同月13日22時頃、反対派の住民は、小台の蓮生寺(蓮乗寺)で飯田岡・堀ノ内の連合集会を開催したが、これにたまたま同所で開催されていた足柄消防組(消防部長・二宮治助)小頭会議が合流して、反対の気勢が高まった(8)

同月14日(あるいは15日(8:384))2時35分頃に、反対派のうち、放火組約30人が、清水新田の中川原にあった県の試掘小屋の事務所に押しかけ、宿直の職員2人を脅し、用意しておいた藁を事務所の周囲に積み上げて放火した(8)。炎が上がると、半鐘が打ち鳴らされ、それまで待機していた足柄13部落の第1部から第6部までの消防組250人と、青年団や村の有志約50人が合流して、飯田岡に集結(8)。事務所は焼き払われ、試掘用の櫓は、消火活動の体で鋸で切り倒され、破壊された(8)。また建設に賛成した飯田岡消防組頭宅を襲って5台のポンプで一斉放水した上、家屋に侵入して建具や家財を破壊(8)。ほか3人の村の有力者宅を、放水したり、鳶口で破壊するなどした(3)(8)。その際に現場に駆け付け、制止しようとした飯田岡巡査駐在所の正村巡査が放水によって転倒し、倒れた所を鳶口等で殴打され、附近の溝田に投げ込まれた(8)

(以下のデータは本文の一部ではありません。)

Class QueryClientLaws (C : Type) `{!QueryClientOps C} := {
  get_set_eq k f c :
    getQueryData (setQueryData k f c) k =
    match f (getQueryData c k) with Some v => Some v | None => getQueryData c k end;
  get_set_ne k k' f c : k <> k' -> getQueryData (setQueryData k f c) k' = getQueryData c k';
  get_cancel k k' c : getQueryData (cancelQueries k c) k' = getQueryData c k';
  get_invalidate k k' c : getQueryData (invalidateQueries k c) k' = getQueryData c k';
  get_refetch_eq srv k c : getQueryData (refetchQueries srv k c) k = Some (srv k);
  get_refetch_ne srv k k' c :
    k <> k' -> getQueryData (refetchQueries srv k c) k' = getQueryData c k';
  stale_set_ne k k' f c : k <> k' -> isStale (setQueryData k f c) k' = isStale c k';
  stale_cancel k k' c : isStale (cancelQueries k c) k' = isStale c k';
  stale_invalidate_eq k c : isStale (invalidateQueries k c) k = true;
  stale_invalidate_ne k k' c : k <> k' -> isStale (invalidateQueries k c) k' = isStale c k';
  stale_refetch_eq srv k c : isStale (refetchQueries srv k c) k = false;
  stale_refetch_ne srv k k' c :
    k <> k' -> isStale (refetchQueries srv k c) k' = isStale c k'
}.

(** ** Observational equivalence

    Two clients are equivalent when every key reads the same value.  Rollback
    restores values but not the staleness marks, so this is the equivalence
    the hooks' guarantees are stated in. *)

Section Equiv.
Context {C : Type} `{!QueryClientOps C} `{!QueryClientLaws C}.

Definition data_equiv (c1 c2 : C) : Prop := forall k, getQueryData c1 k = getQueryData c2 k.

#[export] Instance data_equiv_equiv : Equivalence data_equiv.
Proof. split; repeat intro; congruence. Qed.

Lemma get_set_dec k f c k' :
  getQueryData (setQueryData k f c) k' =
  if decide (k = k') then
    match f (getQueryData c k) with Some v => Some v | None => getQueryData c k end
  else getQueryData c k'.
Proof. case_decide; [subst; apply get_set_eq|by apply get_set_ne]. Qed.

Lemma get_refetch_dec srv k c k' :
  getQueryData (refetchQueries srv k c) k' =
  if decide (k = k') then Some (srv k) else getQueryData c k'.
Proof. case_decide; [subst; apply get_refetch_eq|by apply get_refetch_ne]. Qed.

#[export] Instance setQueryData_proper k f : Proper (data_equiv ==> data_equiv) (setQueryData k f).
Proof. intros c1 c2 Hc k'. rewrite !get_set_dec, !Hc. done. Qed.

#[export] Instance cancelQueries_proper k : Proper (data_equiv ==> data_equiv) (cancelQueries k).
Proof. intros c1 c2 Hc k'. by rewrite !get_cancel. Qed.

#[export] Instance invalidateQueries_proper k :
  Proper (data_equiv ==> data_equiv) (invalidateQueries k).
Proof. intros c1 c2 Hc k'. by rewrite !get_invalidate. Qed.

#[export] Instance refetchQueries_proper srv k :
  Proper (data_equiv ==> data_equiv) (refetchQueries srv k).
Proof. intros c1 c2 Hc k'. by rewrite !get_refetch_dec, Hc. Qed.

Lemma cancel_equiv k c : data_equiv (cancelQueries k c) c.
Proof. intros k'. apply get_cancel. Qed.

Lemma invalidate_equiv k c : data_equiv (invalidateQueries k c) c.
Proof. intros k'. apply get_invalidate. Qed.
(* ===== verification/QueryHooks.v ===== *)
(** * The query hooks and what they report
    ([src/src/hooks/queries/*.ts], [src/src/hooks/useMedicationScheduleProfile.ts])

    Each hook calls TanStack's [useQuery] with a key of [QueryKeys].  A
    mounted [useQuery] (modelled from the spec, section 4.3, on the cache
    implementation of [QueryCache]) starts a fetch of its key when the key's
    value is absent or stale and no fetch is in flight, provided the query is
    [enabled]; it reports the cached value ([data]), whether a fetch is in
    flight ([isFetching]) and [isLoading], a fetch in flight with nothing
    cached yet.  [useMedicationAdministrations] turns a missing value into
    [[]] ([administrations || []]).

    The theorem (C26): each of the hooks [usePatients], [useMedications]
    and [usePatientMedicationSchedules] shows its loading state on a key
    with nothing cached; and once a value
    is cached, no sequence of cache operations (fetches, answers, optimistic
    writes, cancellations, invalidations, refetches) brings the loading
    state back, so the pages' spinners ([LoadingSpinner]) are only drawn on
    a key's first load. *)

From S2P Require Import Prelude Json QueryCache QueryKeys.
Local Open Scope string_scope.

(** ** [useQuery] *)

Record query_result : Type := mkQueryResult {
  qr_data : option value;
  qr_isFetching : bool;
  qr_isLoading : bool
}.

(** What a mounted query reports on a cache. *)
Definition query_state (k : qkey) (c : cache) : query_result :=
  mkQueryResult (cache_get c k) (in_flight c k)
    (in_flight c k && negb (bool_decide (is_Some (cache_get c k)))).

(** [useQuery({queryKey, queryFn, enabled})] mounted on the cache: the
    fetch it starts, then its report. *)
Definition useQuery (enabled : bool) (k : qkey) (c : cache) : cache * query_result :=
  let c' := if enabled then fetchQuery k c else c in
  (c', query_state k c').

(** ** The hooks *)

(** [usePatients()] *)
Definition usePatients (c : cache) : cache * query_result := useQuery true usePatients_key c.

(** [useMedications(patientId)] *)
Definition useMedications (patientId : string) (c : cache) : cache * query_result :=
  useQuery true (useMedications_key patientId) c.

(** [usePatientMedicationSchedules(patientId)], and the query of
    [useMedicationScheduleProfile(patientId)] *)
Definition usePatientMedicationSchedules (patientId : string) (c : cache) :
    cache * query_result :=
  useQuery true (usePatientMedicationSchedules_key patientId) c.

(** [useMedicationAdministrations(patientId)]: [{administrations:
    administrations || [], isLoading, error}]. *)
Definition useMedicationAdministrations (patientId : string) (c : cache) :
    cache * (value * bool) :=
  let '(c', r) := useQuery (useMedicationAdministrations_enabled patientId)
                    (useMedicationAdministrations_key patientId) c in
  (c', (if truthy (qr_data r) then default (JArr []) (qr_data r) else JArr [], qr_isLoading r)).

(** The [console.log] lines of [useMedicationScheduleProfile], by label. *)
Definition useMedicationScheduleProfile_logs : list string :=
  ["useMedicationScheduleProfile - patientId:"; "useMedicationScheduleProfile - schedulesData:";
   "useMedicationScheduleProfile - isLoading:"; "useMedicationScheduleProfile - error:"].

(** ** Lemmas *)

Lemma run_op_keeps_data o c k :
  is_Some (cache_get c k) -> is_Some (cache_get (run_op o c) k).
Proof.
  unfold cache_get. intros Hd. destruct o as [k'|k' tok v|k' f|k'|k'|srv k']; cbn [run_op].
  - unfold fetchQuery. case_match; [|done]. cbn.
    destruct (decide (k' = k)) as [<-|Hne]; [|by rewrite lookup_insert_ne].
    rewrite lookup_insert_eq. cbn. destruct (entries c !! k'); [done|]. by destruct Hd.
  - unfold deliver. destruct (entries c !! k') eqn:E; [|done]. case_bool_decide; [|done].
    destruct (decide (k' = k)) as [<-|Hne]; [by rewrite put_entry_lookup_eq|].
    by rewrite put_entry_lookup_ne.
  - unfold cache_set. case_match; [|done].
    destruct (decide (k' = k)) as [<-|Hne]; [by rewrite put_entry_lookup_eq|].
    by rewrite put_entry_lookup_ne.
  - unfold cache_cancel. destruct (entries c !! k') eqn:E; [|done].
    destruct (decide (k' = k)) as [<-|Hne]; [|by rewrite put_entry_lookup_ne].
    rewrite put_entry_lookup_eq. cbn. by rewrite E in Hd.
  - unfold cache_invalidate. destruct (entries c !! k') eqn:E; [|done].
    destruct (decide (k' = k)) as [<-|Hne]; [|by rewrite put_entry_lookup_ne].
    rewrite put_entry_lookup_eq. cbn. by rewrite E in Hd.
  - unfold cache_refetch. destruct (decide (k' = k)) as [<-|Hne]; [by rewrite put_entry_lookup_eq|].
    by rewrite put_entry_lookup_ne.
Qed.

Lemma run_ops_keeps_data os c k :
  is_Some (cache_get c k) -> is_Some (cache_get (run_ops os c) k).
Proof.
  revert c. induction os as [|o os IH]; intros c Hd; [done|]. cbn. apply IH.
  by apply run_op_keeps_data.
Qed.

Lemma fetchQuery_keeps_data k k' c :
  is_Some (cache_get c k) -> is_Some (cache_get (fetchQuery k' c) k).
Proof. exact (run_op_keeps_data (OpFetch k') c k). Qed.

(** Mounting a query on a key with nothing cached leaves a fetch in flight
    and still nothing cached. *)
Lemma fetchQuery_first_load k c :
  cache_get c k = None -> in_flight (fetchQuery k c) k = true /\ cache_get (fetchQuery k c) k = None.
Proof.
  unfold cache_get, in_flight, fetchQuery, cache_stale. intros Hd.
  destruct (entries c !! k) as [e|] eqn:E; cbn in Hd |- *.
  - rewrite Hd. cbn. case_bool_decide as Hf; cbn.
    + rewrite lookup_insert_eq. cbn. split; [repeat case_bool_decide; naive_solver|done].
    + rewrite E. cbn. split; [repeat case_bool_decide; naive_solver|done].
  - rewrite lookup_insert_eq. cbn. split; [repeat case_bool_decide; naive_solver|done].
Qed.

(** Mounting a query on a stale key leaves a fetch in flight (started now,
    or already running) whose answer, when it arrives, is the key's value. *)
Lemma useQuery_stale_refetches k c :
  cache_stale c k = true ->
  qr_isFetching (snd (useQuery true k c)) = true /\
  exists tok, forall v, cache_get (deliver k tok v (fst (useQuery true k c))) k = Some v.
Proof.
  intros Hs. cbn [useQuery fst snd query_state qr_isFetching].
  unfold fetchQuery. rewrite Hs. cbn [andb].
  destruct (entries c !! k) as [e|] eqn:E; cbn [default id].
  - destruct (e_fetch e) as [tok|] eqn:F; cbn [bool_decide decide_rel].
    + rewrite bool_decide_eq_false_2 by congruence.
      unfold in_flight, deliver. rewrite E, F. split; [by rewrite bool_decide_eq_true_2|].
      exists tok. intros v. rewrite bool_decide_eq_true_2 by done.
      unfold cache_get. by rewrite put_entry_lookup_eq.
    + rewrite bool_decide_eq_true_2 by done.
      unfold in_flight, deliver. cbn [entries]. rewrite lookup_insert_eq. cbn [e_fetch].
      split; [by rewrite bool_decide_eq_true_2|].
      exists (next_token c). intros v. rewrite bool_decide_eq_true_2 by done.
      unfold cache_get. by rewrite put_entry_lookup_eq.
  - rewrite bool_decide_eq_true_2 by done.
    unfold in_flight, deliver. cbn [entries]. rewrite lookup_insert_eq. cbn [e_fetch].
    split; [by rewrite bool_decide_eq_true_2|].
    exists (next_token c). intros v. rewrite bool_decide_eq_true_2 by done.
    unfold cache_get. by rewrite put_entry_lookup_eq.
Qed.

(** A mounted query shows its loading state on a key with nothing cached,
    and once a value is cached for the key no sequence of cache operations
    brings it back, whether the query is enabled or not. *)
Lemma useQuery_loading_first_load k c os :
  (cache_get c k = None -> qr_isLoading (snd (useQuery true k c)) = true) /\
  (is_Some (cache_get c k) -> forall en, qr_isLoading (snd (useQuery en k (run_ops os c))) = false).
Proof.
  split.
  - intros Hd. destruct (fetchQuery_first_load k c Hd) as [Hf Hd']. cbn.
    rewrite Hf, Hd'. done.
  - intros Hd en. pose proof (run_ops_keeps_data os c k Hd) as Hd'. cbn.
    assert (Hd'' : is_Some (cache_get (if en then fetchQuery k (run_ops os c) else run_ops os c) k))
      by (destruct en; [apply fetchQuery_keeps_data|]; done).
    rewrite bool_decide_eq_true_2 by done. by rewrite andb_false_r.
Qed.

(** C26: the spinners of the pages are drawn on a key's first load only.
    For each of the query hooks [usePatients], [useMedications(patientId)]
    and [usePatientMedicationSchedules(patientId)] and the key it reads: the
    hook reports [isLoading] on a cache with nothing under its key, and once
    a value is cached under the key, no sequence of cache operations
    (fetches and their answers, optimistic writes, cancellations,
    invalidations, refetches) makes it report [isLoading] again. *)
Theorem query_loading_only_first_load p c os :
  Forall (fun kh : qkey * (cache -> cache * query_result) =>
      (cache_get c kh.1 = None -> qr_isLoading (snd (kh.2 c)) = true) /\
      (is_Some (cache_get c kh.1) -> qr_isLoading (snd (kh.2 (run_ops os c))) = false))
    [(usePatients_key, usePatients); (useMedications_key p, useMedications p);
     (usePatientMedicationSchedules_key p, usePatientMedicationSchedules p)].
Proof.
  repeat constructor; intros Hd;
    [apply (useQuery_loading_first_load _ c os)|apply (useQuery_loading_first_load _ c os)..];
    done.
Qed.

Lemma query_loading_only_first_load_witness :
  qr_isLoading (snd (useMedications "p1" empty_cache)) = true /\
  qr_isLoading (snd (useMedications "p1"
     (run_ops [OpInvalidate (useMedications_key "p1"); OpFetch (useMedications_key "p1")]
        (cache_set (useMedications_key "p1") (fun _ => Some (JArr [])) empty_cache)))) = false.
Proof.
  pose proof (query_loading_only_first_load "p1"
    (cache_set (useMedications_key "p1") (fun _ => Some (JArr [])) empty_cache)
    [OpInvalidate (useMedications_key "p1"); OpFetch (useMedications_key "p1")]) as H2.
  pose proof (query_loading_only_first_load "p1" empty_cache []) as H1.
  apply Forall_cons in H1 as [_ H1]. apply Forall_cons in H1 as [[H1 _] _].
  apply Forall_cons in H2 as [_ H2]. apply Forall_cons in H2 as [[_ H2] _].
  split; [apply H1; reflexivity|apply H2; vm_compute; eauto].
Defined.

試掘小屋の職員と正村巡査からの連絡を受けて駆け付けた小田原署の警察隊約350人によって、約250人(3)ないし234人(8)が検挙され、騒擾は鎮圧された(8)。被検挙者は、小田原・大磯松田(・平塚(8))の各警察署に分散留置された(3)(8)。被検挙者には、二宮ら足柄消防組の幹部3人、山崎、村会議員・椎野新平と、足柄村の13の区長が含まれていた。同月28日に「騒擾、放火、公務執行妨害、器物毀棄」などの罪で60人が起訴された(3)(8)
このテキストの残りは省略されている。